Gelombang pemutusan hubungan kerja (PHK) di sektor industri Tekstil dan Produk Tekstil (TPT) terus berlanjut dan semakin marak. Berdasarkan catatan Konfederasi Serikat Pekerja Nusantara (KSPN), setidaknya 13.800 pekerja di pabrik TPT telah menjadi korban PHK sejak awal tahun 2024. Fenomena ini menjadi sorotan utama Ikatan Ahli Tekstil Seluruh Indonesia (IKATSI).

Ketua Umum IKATSI, Muhammad Shobirin, menyampaikan keprihatinannya terhadap situasi ini. Menurutnya, industri TPT sedang menghadapi tantangan besar yang memerlukan perhatian serius dari pemerintah serta seluruh pemangku kepentingan. "Industri TPT sedang mengalami tantangan besar. Kondisi ini sangat memprihatinkan dan membutuhkan perhatian serius dari pemerintah serta semua pemangku kepentingan," ujar Shobirin dalam keterangan resminya pada Senin (10/6).

Shobirin mengusulkan beberapa langkah penting untuk mengatasi gelombang PHK yang terus meningkat di sektor TPT. Usulan pertama adalah pembentukan undang-undang pertekstilan. Ia menekankan perlunya undang-undang khusus yang mengatur industri pertekstilan untuk memberikan payung hukum dan perlindungan bagi industri ini, serta menjamin keberlanjutan usaha dan kesejahteraan pekerja. "Kami mengusulkan segera dibuatkan UU Pertekstilan yang dapat memberikan payung hukum dan perlindungan bagi industri ini, serta menjamin keberlanjutan usaha dan kesejahteraan pekerja," tambahnya.

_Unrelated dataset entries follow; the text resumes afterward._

(** The stacked table without its unidentifiable records, with the
    missing-data markers and the zeros that stand for "not applicable"
    turned into missing cells. *)
Definition generators_stacked (gp_df ge_df gr_df : DataFrame)
  : result DataFrame :=
  let gens_df := concat (tagged gp_df ge_df gr_df) in
  gens_df ← dropna ["generator_id"; "plant_id_eia"] gens_df;
  let gens_df := fix_eia_na gens_df in
  for_each (update_col (replace_where blank_or_zero NA))
           columns_to_fix gens_df.

(** The "X" and "U" rewrites and the boolean fixes. *)
Definition generators_flags (gens_df : DataFrame) : result DataFrame :=
  gens_df ← update_attr x_to_n "duct_burners" gens_df;
  gens_df ← update_attr x_to_n "heat_bypass_recovery" gens_df;
  bypass ← getattr gens_df "heat_bypass_recovery";
  let gens_df := setattr gens_df "syncronized_transmission_grid" (x_to_n bypass) in
  gens_df ← update_attr u_to_none "multiple_fuels" gens_df;
  gens_df ← update_attr u_to_none "switch_oil_gas" gens_df;
  for_each fix_boolean_column generators_boolean_columns gens_df.

(** The dates, the fuel type, the identifier casts. *)
Definition generators_finish (gens_df : DataFrame) : result DataFrame :=
  let gens_df := month_year_to_date gens_df in
  codes ← getcol gens_df "energy_source_code_1";
  let gens_df :=
    setcol gens_df "fuel_type_code_pudl"
           (cleanstrings codes fuel_type_eia860_simple_map) in
  let gens_df :=
    strip_lower gens_df
      ["rto_iso_lmp_node_id"; "rto_iso_location_wholesale_reporting_id"] in
  gens_df ← astype_int_column "plant_id_eia" gens_df;
  gens_df ← astype_str_column "generator_id" gens_df;
  gens_df ← astype_int_column "utility_id_eia" gens_df;
  mret (convert_to_date gens_df).

Definition generators (eia860_dfs eia860_transformed_dfs : tables)
  : result tables :=
  gp_df ← lookup_table eia860_dfs "generator_proposed";
  ge_df ← lookup_table eia860_dfs "generator_existing";
  gr_df ← lookup_table eia860_dfs "generator_retired";
  gens_df ← generators_stacked gp_df ge_df gr_df;
  gens_df ← generators_flags gens_df;
  gens_df ← generators_finish gens_df;
  mret (<["generators_eia860" := gens_df]> eia860_transformed_dfs).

Selain itu, Shobirin juga menyoroti pentingnya regulasi Kementerian yang sesuai dengan kondisi nyata kebutuhan industri TPT. Ia mencontohkan Permendag 8/2024 yang dinilai bertolak belakang dengan kebutuhan industri TPT nasional. "Regulasi yang ada harus disesuaikan dengan realitas industri saat ini. Contoh nyata adalah Permendag 8/2024 yang justru bertolak belakang dengan kebutuhan industri TPT nasional. Kebijakan yang tidak relevan hanya akan memperparah kondisi," jelasnya.

Shobirin juga menekankan perlunya stimulus keuangan untuk meningkatkan daya saing di industri TPT. Menurutnya, stimulus keuangan sangat diperlukan guna mendukung industri dalam menghadapi persaingan global dan menjaga keberlangsungan usaha. “Stimulus keuangan sangat diperlukan guna mendukung industri dalam menghadapi persaingan global dan menjaga keberlangsungan usaha,” tutur Shobirin.

Ia memperingatkan tentang potensi gejala deindustrialisasi yang bisa terjadi jika semakin banyak pabrik tekstil dan garmen yang tutup. Penutupan pabrik-pabrik ini tidak hanya berdampak pada ekonomi, tetapi juga pada lapangan kerja dan kesejahteraan pekerja. "Jika kondisi ini dibiarkan, kami akan melihat gejala deindustrialisasi yang nyata. Penutupan pabrik-pabrik ini tidak hanya berdampak pada ekonomi tetapi juga pada lapangan kerja dan kesejahteraan pekerja," tuturnya.

Shobirin juga menyoroti faktor eksternal seperti fluktuasi harga bahan baku, nilai tukar rupiah dengan valuta asing, desakan impor barang dari luar baik secara legal maupun ilegal, serta persaingan global yang ketat, yang turut memperparah kondisi industri TPT. "Kami juga harus mengantisipasi faktor eksternal yang mempengaruhi industri ini, seperti fluktuasi harga bahan baku, nilai tukar rupiah dengan valuta asing, dan desakan impor barang dari luar baik secara legal maupun ilegal, serta persaingan global yang semakin ketat," katanya.

Untuk mengatasi krisis ini, Shobirin mengajak seluruh pihak terkait untuk bekerja sama dalam mencari solusi terbaik guna menyelamatkan industri TPT. "Kolaborasi antara pemerintah, pelaku industri, dan pekerja sangat penting untuk menemukan solusi yang tepat dan menjaga kelangsungan industri ini,” tandasnya.